• Goal of the exercise:
Restate word for word the entries below, starting with the line with "assert (XA : x <= inject_Z a)." and continuing through the line with "assert (E : pow2 53". Include both of those lines and no others.

• Stored data entries:
(** Rounding the quotient of two integers does not cross the middle between
    two tenths: the integer nearest to ten times the rounded quotient is also
    nearest to ten times the exact one. *)
Lemma round_tenths a b :
  (0 < a)%Z -> (0 < b)%Z -> (20 * a < 2 ^ 53)%Z -> (b < 2 ^ 53)%Z ->
  exists r, round (inject_Z a / inject_Z b) = Num r /\ 0 < r /\ r <= 2 * inject_Z a
    /\ Qabs (inject_Z (Qfloor (r * 10 + (1 # 2))) / 10 - inject_Z a / inject_Z b) <= 1 # 20.
Proof.
  intros Ha Hb Hab Hbb.
  assert (QA := inject_Z_pos a Ha). assert (QB := inject_Z_pos b Hb).
  set (x := inject_Z a / inject_Z b).
  assert (Xb : x * inject_Z b == inject_Z a) by (unfold x; field; lra).
  assert (Hx : 0 < x) by (unfold x; apply Qlt_shift_div_l; lra).
  assert (L : pow2 (-1022) <= x).
  { apply Qle_trans with (pow2 (-53)); [apply pow2_le; lia|].
    unfold x. apply Qle_shift_div_l; [exact QB|].
    assert (B1 : inject_Z b <= pow2 53) by (apply inject_Z_le_pow2; lia).
    assert (A1 : 1 <= inject_Z a) by (rewrite <- (Zle_Qle 1); lia).
    assert (E : pow2 (-53) * pow2 53 == 1) by reflexivity.
    assert (T : pow2 (-53) * inject_Z b <= pow2 (-53) * pow2 53).
    { apply Qmult_le_l; [apply pow2_pos | exact B1]. }
    lra. }
  assert (XA : x <= inject_Z a).
  { unfold x. apply Qle_shift_div_r; [exact QB|].
    assert (B1 : 1 <= inject_Z b) by (rewrite <- (Zle_Qle 1); lia).
    assert (T : inject_Z a * 1 <= inject_Z a * inject_Z b) by (apply Qmult_le_l; assumption).
    lra. }
  assert (A53 : inject_Z a < pow2 53) by (apply inject_Z_lt_pow2; lia).
  assert (U : x < pow2 1023).
  { apply Qlt_le_trans with (pow2 53); [lra | apply pow2_le; lia]. }
  destruct (round_normal x L U) as (r & Hr & [R1 R2] & Re).
  destruct (ilog2_spec x Hx) as [S1 S2].
  exists r. split; [exact Hr|].
  assert (P1 := pow2_pos (ilog2 x)).
  split; [lra|]. split.
  { rewrite pow2_succ in R2. lra. }
  (* the error is below 1/(20 b) *)
  set (dl := pow2 (ilog2 x - 53)) in *.
  assert (Dl : dl == pow2 (ilog2 x) * pow2 (-53)).
  { unfold dl. rewrite <- pow2_add. replace (ilog2 x + -53)%Z with (ilog2 x - 53)%Z by ring.
    reflexivity. }
  assert (D20 : 20 * (dl * inject_Z b) < 1).
  { rewrite Dl.
    assert (T1 : pow2 (ilog2 x) * inject_Z b <= inject_Z a).
    { rewrite <- Xb. apply Qmult_le_r; assumption. }
    assert (T2 : 20 * inject_Z a < pow2 53).
    { rewrite pow2_Z by lia. change 20 with (inject_Z 20).
      rewrite <- inject_Z_mult, <- Zlt_Qlt. exact Hab. }
    assert (E : pow2 53 * pow2 (-53) == 1) by reflexivity.
    assert (T3 : 20 * inject_Z a * pow2 (-53) < pow2 53 * pow2 (-53)).
    { apply Qmult_lt_r; [apply pow2_pos | exact T2]. }
    assert (T4 : pow2 (ilog2 x) * inject_Z b * pow2 (-53) <= inject_Z a * pow2 (-53)).
    { apply Qmult_le_r; [apply pow2_pos | exact T1]. }
    lra. }
  apply Qabs_Qle_condition in Re. destruct Re as [Re1 Re2].
  destruct (floor_bounds (r * 10 + (1 # 2))) as [F1 F2].
  set (n := Qfloor (r * 10 + (1 # 2))) in *.
  assert (Rb1 : (r - x) * inject_Z b <= dl * inject_Z b) by (apply Qmult_le_r; [exact QB | lra]).
  assert (Rb2 : (x - r) * inject_Z b <= dl * inject_Z b) by (apply Qmult_le_r; [exact QB | lra]).
  assert (E10 : inject_Z n / 10 == inject_Z n * (1 # 10)) by reflexivity.
  rewrite E10.
  apply Qabs_Qle_condition. split.
  - (* n/10 - x >= -1/20 *)
    apply Qnot_lt_le. intros C.
    (* (2n+1) b < 20 a, hence (2n+1) b + 1 <= 20 a *)
    assert (Cz : ((2 * n + 1) * b + 1 <= 20 * a)%Z).
    { assert (Cq : inject_Z ((2 * n + 1) * b) < inject_Z (20 * a)).
      { rewrite !inject_Z_mult, inject_Z_plus, inject_Z_mult.
        change (inject_Z 2) with 2. change (inject_Z 1) with 1. change (inject_Z 20) with 20.
        rewrite <- Xb.
        assert (T : (2 * inject_Z n + 1) * inject_Z b < 20 * x * inject_Z b).
        { apply Qmult_lt_r; [exact QB | lra]. }
        lra. }
      rewrite <- Zlt_Qlt in Cq. lia. }
    assert (Cq : inject_Z ((2 * n + 1) * b + 1) <= inject_Z (20 * a)) by (rewrite <- Zle_Qle; exact Cz).
    rewrite inject_Z_plus, !inject_Z_mult, inject_Z_plus, inject_Z_mult in Cq.
    change (inject_Z 2) with 2 in Cq. change (inject_Z 1) with 1 in Cq.
    change (inject_Z 20) with 20 in Cq. rewrite <- Xb in Cq.
    assert (T : 20 * r * inject_Z b < (2 * inject_Z n + 1) * inject_Z b).
    { apply Qmult_lt_r; [exact QB | lra]. }
    lra.
  - (* n/10 - x <= 1/20 *)
    apply Qnot_lt_le. intros C.
    assert (Cz : (20 * a + 1 <= (2 * n - 1) * b)%Z).
    { assert (Cq : inject_Z (20 * a) < inject_Z ((2 * n - 1) * b)).
      { unfold Z.sub. rewrite !inject_Z_mult, inject_Z_plus, inject_Z_mult, inject_Z_opp.
        change (inject_Z 2) with 2. change (inject_Z 1) with 1. change (inject_Z 20) with 20.
        rewrite <- Xb.
        assert (T : 20 * x * inject_Z b < (2 * inject_Z n + - (1)) * inject_Z b).
        { apply Qmult_lt_r; [exact QB | lra]. }
        lra. }
      rewrite <- Zlt_Qlt in Cq. lia. }
    assert (Cq : inject_Z (20 * a + 1) <= inject_Z ((2 * n - 1) * b)) by (rewrite <- Zle_Qle; exact Cz).
    unfold Z.sub in Cq.
    rewrite inject_Z_plus, !inject_Z_mult, inject_Z_plus, inject_Z_mult, inject_Z_opp in Cq.
    change (inject_Z 2) with 2 in Cq. change (inject_Z 1) with 1 in Cq.
    change (inject_Z 20) with 20 in Cq. rewrite <- Xb in Cq.
    assert (T : (2 * inject_Z n + - (1)) * inject_Z b <= 20 * r * inject_Z b).
    { apply Qmult_le_r; [exact QB | lra]. }
    lra.
Qed.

• Response box:
  assert (XA : x <= inject_Z a).
  { unfold x. apply Qle_shift_div_r; [exact QB|].
    assert (B1 : 1 <= inject_Z b) by (rewrite <- (Zle_Qle 1); lia).
    assert (T : inject_Z a * 1 <= inject_Z a * inject_Z b) by (apply Qmult_le_l; assumption).
    lra. }
  assert (A53 : inject_Z a < pow2 53) by (apply inject_Z_lt_pow2; lia).
  assert (U : x < pow2 1023).
  { apply Qlt_le_trans with (pow2 53); [lra | apply pow2_le; lia]. }
  destruct (round_normal x L U) as (r & Hr & [R1 R2] & Re).
  destruct (ilog2_spec x Hx) as [S1 S2].
  exists r. split; [exact Hr|].
  assert (P1 := pow2_pos (ilog2 x)).
  split; [lra|]. split.
  { rewrite pow2_succ in R2. lra. }
  (* the error is below 1/(20 b) *)
  set (dl := pow2 (ilog2 x - 53)) in *.
  assert (Dl : dl == pow2 (ilog2 x) * pow2 (-53)).
  { unfold dl. rewrite <- pow2_add. replace (ilog2 x + -53)%Z with (ilog2 x - 53)%Z by ring.
    reflexivity. }
  assert (D20 : 20 * (dl * inject_Z b) < 1).
  { rewrite Dl.
    assert (T1 : pow2 (ilog2 x) * inject_Z b <= inject_Z a).
    { rewrite <- Xb. apply Qmult_le_r; assumption. }
    assert (T2 : 20 * inject_Z a < pow2 53).
    { rewrite pow2_Z by lia. change 20 with (inject_Z 20).
      rewrite <- inject_Z_mult, <- Zlt_Qlt. exact Hab. }
    assert (E : pow2 53 * pow2 (-53) == 1) by reflexivity.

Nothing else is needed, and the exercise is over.